Laboratory and Field Performance Evaluation of High-Workability Ultra-Thin Asphalt Overlays.

作者信息

Wang Jinquan, Sun Jia, Luo Sang, Li Qiang

机构信息

School of Transportation, Southeast University, Nanjing 211189, China.

Ningbo Hangzhou Bay Bridge Development Co., Ltd., Ningbo 315033, China.

出版信息

Materials (Basel). 2022 Mar 14;15(6):2123. doi: 10.3390/ma15062123.

DOI:10.3390/ma15062123
PMID:35329577
原文链接:https://pmc.ncbi.nlm.nih.gov/articles/PMC8951009/
Abstract

The defects of poor workability and inadequate pavement performance of the ultra-thin asphalt overlay limited its application in the preventive maintenance of pavements. In this study, a high-workability ultra-thin (HWU) asphalt overlay scheme was proposed. A high-strength-modified asphalt binder and an optimized HWU-10 gradation were used to prepare the HWU asphalt mixture and explore its laboratory performance. Furthermore, the HWU asphalt mixture was used for the test road paving.

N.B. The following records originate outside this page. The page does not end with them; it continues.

(** A string body has the name of a field of the table as a substring. *)
Definition str_names_field (s : string) : bool :=
  existsb (fun field => contains field s) schema_fields.

(** The calls to the model recorded in a trace. *)
Definition model_calls (tr : list event) : list event :=
  List.filter is_model_call tr.

(** Scenario 1 sent with [age] as the string "55", [sex] as [true] and a
    key the table does not list. *)
Definition record_coerced : gmap string pyval :=
  <["note" := PStr "follow-up"]>
    (<["sex" := PBool true]> (<["age" := PStr "55"]> scenario1)).

(** A model whose [predict] raises. *)
Definition failing_model : Model :=
  {| model_predict := fun _ => Raise (ModelError "shape mismatch");
     model_predict_proba := fun _ => Ok [[three_quarters; quarter]] |}.

(** A model whose probability row has one entry. *)
Definition short_model : Model :=
  {| model_predict := fun _ => Ok [0];
     model_predict_proba := fun _ => Ok [[three_quarters]] |}.

(** A model that, on every input, returns at least one label and a first
    probability row of at least two entries. *)
Definition well_shaped (model : Model) : Prop :=
  forall values,
    (exists label rest, model_predict model values = Ok (label :: rest)) /\
    (exists negative positive ps rows,
       model_predict_proba model values = Ok ((negative :: positive :: ps) :: rows)).

Definition internal_error : response :=
  {| body := internal_error_body; status := 500 |}.

(** The ways a request can end: the response and the trace of each. *)
Inductive outcome (model : Model) (now : string) :
    result pyval -> response -> list event -> Prop :=
  | unreadable e :
      outcome model now (Raise e) internal_error [LogError e]
  | validation_raised data e :
      validate_data data = Raise e ->
      outcome model now (Ok data) internal_error [LogInfo data; LogError e]
  | rejected data errs :
      validate_data data = Ok errs -> errs <> [] ->
      outcome model now (Ok data)
        {| body := errors_body errs; status := 400 |} [LogInfo data]
  | predict_raised data row e :
      validate_data data = Ok [] -> assemble data = Ok row ->
      model_predict model [row] = Raise e ->
      outcome model now (Ok data) internal_error
        [LogInfo data; CallPredict [row]; LogError e]
  | predict_proba_raised data row prediction e :
      validate_data data = Ok [] -> assemble data = Ok row ->
      model_predict model [row] = Ok prediction ->
      model_predict_proba model [row] = Raise e ->
      outcome model now (Ok data) internal_error
        [LogInfo data; CallPredict [row]; CallPredictProba [row]; LogError e]
  | output_too_short data row prediction proba :
      validate_data data = Ok [] -> assemble data = Ok row ->
      model_predict model [row] = Ok prediction ->
      model_predict_proba model [row] = Ok proba ->
      (prediction = [] \/ proba = [] \/
       exists probs rows, proba = probs :: rows /\ (length probs < 2)%nat) ->
      outcome model now (Ok data) internal_error
        [LogInfo data; CallPredict [row]; CallPredictProba [row]; LogError IndexError]
  | answered data row label rest negative positive ps rows :
      validate_data data = Ok [] -> assemble data = Ok row ->
      model_predict model [row] = Ok (label :: rest) ->
      model_predict_proba model [row] = Ok ((negative :: positive :: ps) :: rows) ->
      outcome model now (Ok data)
        {| body := success_body label negative positive now; status := 200 |}
        [LogInfo data; CallPredict [row]; CallPredictProba [row]].

(** ** Properties *)

(** *** The error monad *)

Lemma bind_Ok {A B} (f : A -> result B) (a : A) : (Ok a ≫= f) = f a.
Proof. reflexivity. Qed.

Lemma bind_Raise {A B} (f : A -> result B) (e : exn) : (Raise e ≫= f) = Raise e.
Proof. reflexivity. Qed.

Lemma bind_Ok_inv {A B} (f : A -> result B) (m : result A) (b : B) :
  (m ≫= f) = Ok b -> exists a, m = Ok a /\ f a = Ok b.
Proof. destruct m as [a|e]; [eauto | discriminate]. Qed.

(** *** One iteration appends to the list it is given *)

Lemma check_value_app field rules value errors :
  check_value field rules value errors = errors ++ check_value field rules value [].
Proof.
  unfold check_value.
  destruct (r_min rules) as [lo|], (r_max rules) as [hi|],
    (r_allowed_values rules) as [vals|];
    repeat match goal with |- context [if ?c then _ else _] => destruct c end;
    cbn [app]; rewrite ?app_nil_r, <- ?app_assoc; reflexivity.
Qed.

Lemma check_field_app data field rules errors :
  check_field data field rules errors =
  (check_field data field rules [] ≫= fun es => mret (errors ++ es)).
Proof.
  unfold check_field.
  destruct (py_in field data) as [present|e]; [|reflexivity].
  rewrite !bind_Ok. destruct present; cbn [negb].
  - destruct (py_getitem data field) as [value|e]; [|reflexivity].
    rewrite !bind_Ok.
    destruct (type_call (r_type rules) value) as [n|[]]; try reflexivity.
    cbn. f_equal. apply check_value_app.
  - destruct (r_required rules); cbn; rewrite ?app_nil_r; reflexivity.
Qed.

Lemma validate_loop_app items data errors :
  validate_loop items data errors =
  (validate_loop items data [] ≫= fun es => mret (errors ++ es)).
Proof.
  revert errors. induction items as [|[field rules] rest IH]; intros errors.
  - cbn. rewrite app_nil_r. reflexivity.
  - cbn [validate_loop]. rewrite check_field_app.
    destruct (check_field data field rules []) as [es|e]; [|reflexivity].
    rewrite !bind_Ok. cbn [mret result_ret app].
    rewrite (IH (errors ++ es)), (IH es).
    destruct (validate_loop rest data []) as [es'|e]; [|reflexivity].
    cbn. rewrite app_assoc. reflexivity.
Qed.

(** The loop returns the per-field lists, concatenated in table order. *)
Lemma validate_loop_cons field rules rest data errs :
  validate_loop ((field, rules) :: rest) data [] = Ok errs <->
  exists es errs', check_field data field rules [] = Ok es /\
                   validate_loop rest data [] = Ok errs' /\ errs = es ++ errs'.
Proof.
  cbn [validate_loop]. split.
  - intros H. apply bind_Ok_inv in H as (es & Hes & H).
    rewrite validate_loop_app in H. apply bind_Ok_inv in H as (errs' & He & H).
    cbn in H. injection H as <-. eauto.
  - intros (es & errs' & Hes & He & ->). rewrite Hes, bind_Ok.
    rewrite validate_loop_app, He. reflexivity.
Qed.

(** *** One iteration on a dict *)

Lemma check_field_absent (d : gmap string pyval) field rules :
  d !! field = None ->
  check_field (PDict d) field rules [] =
  Ok (if r_required rules then [msg_missing field] else []).
Proof. intros H. unfold check_field. cbn. rewrite H. reflexivity. Qed.

Lemma check_field_present (d : gmap string pyval) field rules value :
  d !! field = Some value ->
  check_field (PDict d) field rules [] =
  match type_call (r_type rules) value with
  | Raise ValueError | Raise TypeError => Ok [msg_type field (r_type rules)]
  | Raise e => Raise e
  | Ok n => Ok (check_value field rules n [])
  end.
Proof. intros H. unfold check_field. cbn. rewrite H. reflexivity. Qed.

Lemma type_call_int rules value :
  type_call (r_type rules) value = py_int value.
Proof. destruct (r_type rules). reflexivity. Qed.

(** *** Which messages an iteration can append *)

Lemma check_value_possible field rules value :
  Forall (fun e => In e (possible_msgs field rules)) (check_value field rules value []).
Proof.
  unfold check_value, possible_msgs.
  destruct (r_min rules) as [lo|], (r_max rules) as [hi|],
    (r_allowed_values rules) as [vals|];
    repeat match goal with |- context [if ?c then _ else _] => destruct c end;
    cbn [app from_option];
    repeat (apply List.Forall_cons; [cbn [In]; tauto|]); apply List.Forall_nil.
Qed.

Lemma check_field_possible data field rules es :
  check_field data field rules [] = Ok es ->
  Forall (fun e => In e (possible_msgs field rules)) es.
Proof.
  unfold check_field.
  destruct (py_in field data) as [present|e]; [|discriminate].
  rewrite bind_Ok. destruct present; cbn [negb].
  - destruct (py_getitem data field) as [value|e]; [|discriminate].
    rewrite bind_Ok.
    destruct (type_call (r_type rules) value) as [n|[]]; try discriminate;
      intros [= <-].
    + apply check_value_possible.
    + apply List.Forall_cons; [cbn [In possible_msgs app]; tauto | apply List.Forall_nil].
    + apply List.Forall_cons; [cbn [In possible_msgs app]; tauto | apply List.Forall_nil].
  - intros [= <-]. destruct (r_required rules); [|apply List.Forall_nil].
    apply List.Forall_cons; [cbn [In possible_msgs app]; tauto | apply List.Forall_nil].
Qed.

Lemma filter_none {A} (P : A -> bool) (l pool : list A) :
  Forall (fun e => In e pool) l ->
  forallb (fun e => negb (P e)) pool = true ->
  List.filter P l = [].
Proof.
  intros Hl Hpool. rewrite forallb_forall in Hpool.
  induction Hl as [|e l He _ IH]; [reflexivity|].
  cbn. specialize (Hpool e He). destruct (P e); [discriminate | exact IH].
Qed.

Lemma foreign_free_cons P field g r items :
  foreign_free P field ((g, r) :: items) = true ->
  (g = field \/ forallb (fun e => negb (P e)) (possible_msgs g r) = true) /\
  foreign_free P field items = true.
Proof.
  unfold foreign_free. cbn [forallb]. intros H.
  apply andb_prop in H as [H1 H2]. split; [|exact H2].
  apply orb_prop in H1 as [H1|H1]; [left | right; exact H1].
  apply String.eqb_eq. exact H1.
Qed.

Based on the field performance test results before and after the test road for one year of traffic operation, the application performance of the HWU asphalt mixture and styrene-butadiene-styrene (SBS)-modified asphalt mixture was compared and analyzed. The results showed that the HWU asphalt mixture possessed satisfactory laboratory pavement performance, and its high-temperature stability and moisture damage resistance were better than those of the SBS-modified asphalt mixture. The asphalt mixture prepared using HWU-10 gradation was easily compacted and showed good workability. After one year of operation, all field performance of the ultra-thin overlay paved with HWU asphalt mixture met the specification requirements, but its flatness and skid resistance decreased. It is worth mentioning that the HWU asphalt mixture was significantly better than the SBS-modified asphalt mixture in terms of performance degradation resistance and rutting resistance. The studies to enhance the road intersection pavement performance and ensure the homogeneous dispersion of polyester fibers in the asphalt mixture will be considered in the future.

摘要

超薄沥青罩面施工和易性差、路面性能不足的缺陷限制了其在路面预防性养护中的应用。本研究提出了一种高和易性超薄(HWU)沥青罩面方案。采用高强度改性沥青结合料和优化的HWU-10级配来制备HWU沥青混合料,并探究其室内性能。此外,将HWU沥青混合料用于试验路铺筑。基于试验路通车运营一年前后的现场性能测试结果,对HWU沥青混合料与苯乙烯-丁二烯-苯乙烯(SBS)改性沥青混合料的应用性能进行了对比分析。结果表明,HWU沥青混合料具有令人满意的室内路面性能,其高温稳定性和抗水损害性能优于SBS改性沥青混合料。采用HWU-10级配制备的沥青混合料易于压实,和易性良好。通车运营一年后,HWU沥青混合料铺筑的超薄罩面各项现场性能均满足规范要求,但其平整度和抗滑性能有所下降。值得一提的是,HWU沥青混合料在抗性能衰减和抗车辙方面明显优于SBS改性沥青混合料。未来将考虑开展提升道路交叉口路面性能以及确保聚酯纤维在沥青混合料中均匀分散的研究。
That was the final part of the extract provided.